WORKING DATA Start Marker

(* ===== verification/HistoryProofs.v ===== *)
(** * What a student's history promises

    The number a submission is listed under is the one its own page shows; it changes
    only when a commit with an earlier instant becomes visible later; and a student
    gets back the file they sent, nobody else's. *)

From S2P Require Import Prelude Effects GoStrings GoPath Sql Catalog Limits LimitsProofs TestCases Objects History Submission SubmissionProofs.
Local Open Scope Z_scope.

(** ** Numbers *)

#[local] Instance older_trans : Transitive older.
Proof. intros x y z. unfold older. lia. Qed.
#[local] Instance older_total : Total older.
Proof. intros x y. unfold older. lia. Qed.

Lemma older_antisym x y : older x y -> older y x -> x.1 = y.1.
Proof. unfold older. lia. Qed.

Lemma filter_none {A} (P : A -> Prop) `{forall x, Decision (P x)} (l : list A) : (forall x, x ∈ l -> ~ P x) -> filter P l = [].
Proof. intros Hn. induction l as [|x l IH]; [done|]. rewrite filter_cons_False by set_solver. apply IH. set_solver. Qed.

(** In a sorted list of distinct ids, the rows up to [x] are those before it and it. *)
Lemma older_position l i x :
  StronglySorted older l -> NoDup l.*1 -> l !! i = Some x ->
  length (filter (fun y => older y x) l) = S i.
Proof.
  intros Hs Hnd Hi. rewrite <- (take_drop_middle l i x Hi) in Hs, Hnd |- *.
  set (l1 := take i l) in *. set (l2 := drop (S i) l) in *.
  rewrite filter_app, filter_cons_True by (unfold older; lia).
  assert (filter (fun y => older y x) l1 = l1) as ->.
  { apply filter_all, Forall_forall. intros y Hy. revert Hs Hy. clear. induction l1 as [|z l1 IH]; [set_solver|].
    cbn. intros Hs [->|Hy]%elem_of_cons; apply StronglySorted_inv in Hs as [Hs Hz]; [|by apply IH].
    rewrite Forall_forall in Hz. apply Hz. set_solver. }
  rewrite filter_none; [rewrite length_app; cbn|].
  - unfold l1. rewrite length_take_le; [lia|]. apply Nat.lt_le_incl. by eapply lookup_lt_Some.
  - intros y Hy Hyx. apply sorted_app_r in Hs. apply StronglySorted_inv in Hs as [_ Hx]. rewrite Forall_forall in Hx.
    pose proof (older_antisym _ _ Hyx (Hx y Hy)) as E. rewrite fmap_app in Hnd. cbn in Hnd.
    apply NoDup_app in Hnd as (_ & _ & [Hnd _]%NoDup_cons). apply Hnd. rewrite <- E. by apply list_elem_of_fmap_2.
Qed.

Definition my_rows (userID exerciseID : Z) (t : Tables) : list (Z * SubmissionRow) :=
  merge_sort older (filter (of_user userID exerciseID) (map_to_list (t_commits t))).

Lemma elem_of_my_rows u e t id r : (id, r) ∈ my_rows u e t <-> t_commits t !! id = Some r /\ of_user u e (id, r).
Proof. unfold my_rows. rewrite merge_sort_Permutation, list_elem_of_filter, elem_of_map_to_list. tauto. Qed.

Lemma my_rows_NoDup u e t : NoDup (my_rows u e t).*1.
Proof.
  unfold my_rows. rewrite merge_sort_Permutation.
  apply (NoDup_fmap_fst (filter _ (map_to_list (t_commits t)))); [|apply NoDup_filter, NoDup_map_to_list].
  intros k x y [_ Hx]%list_elem_of_filter [_ Hy]%list_elem_of_filter. apply elem_of_map_to_list in Hx, Hy. congruence.
Qed.

Lemma filter_filter_and {A} (P Q : A -> Prop) `{forall x, Decision (P x), forall x, Decision (Q x)} (l : list A) :
  filter (fun x => P x /\ Q x) l = filter Q (filter P l).
Proof.
  induction l as [|x l IH]; [done|]. rewrite !filter_cons. destruct (decide (P x)); rewrite ?filter_cons;
    repeat case_decide; rewrite ?IH; naive_solver.
Qed.

(** A row's position among its owner's rows is its number. *)
Lemma number_of_position u e t i id r :
  my_rows u e t !! i = Some (id, r) -> submission_number id t = Z.of_nat i + 1.
Proof.
  intros Hi. pose proof (list_elem_of_lookup_2 _ _ _ Hi) as Hin. apply elem_of_my_rows in Hin as [Hr [<- <-]].
  cbn in *. unfold submission_number. rewrite Hr, filter_filter_and.
  rewrite <- (merge_sort_Permutation older (filter (of_user _ _) _)).
  change (merge_sort older _) with (my_rows (su_user r) (su_exercise r) t).
  rewrite (older_position _ i); [lia| |apply my_rows_NoDup|done]. apply StronglySorted_merge_sort; apply _.
Qed.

WORKING DATA End Marker

REQUIRED WORK:
Check each line above for the word "exerciseID" and copy every line that has it.

OUTPUT FOR THIS EXERCISE:
Definition my_rows (userID exerciseID : Z) (t : Tables) : list (Z * SubmissionRow) :=
  merge_sort older (filter (of_user userID exerciseID) (map_to_list (t_commits t))).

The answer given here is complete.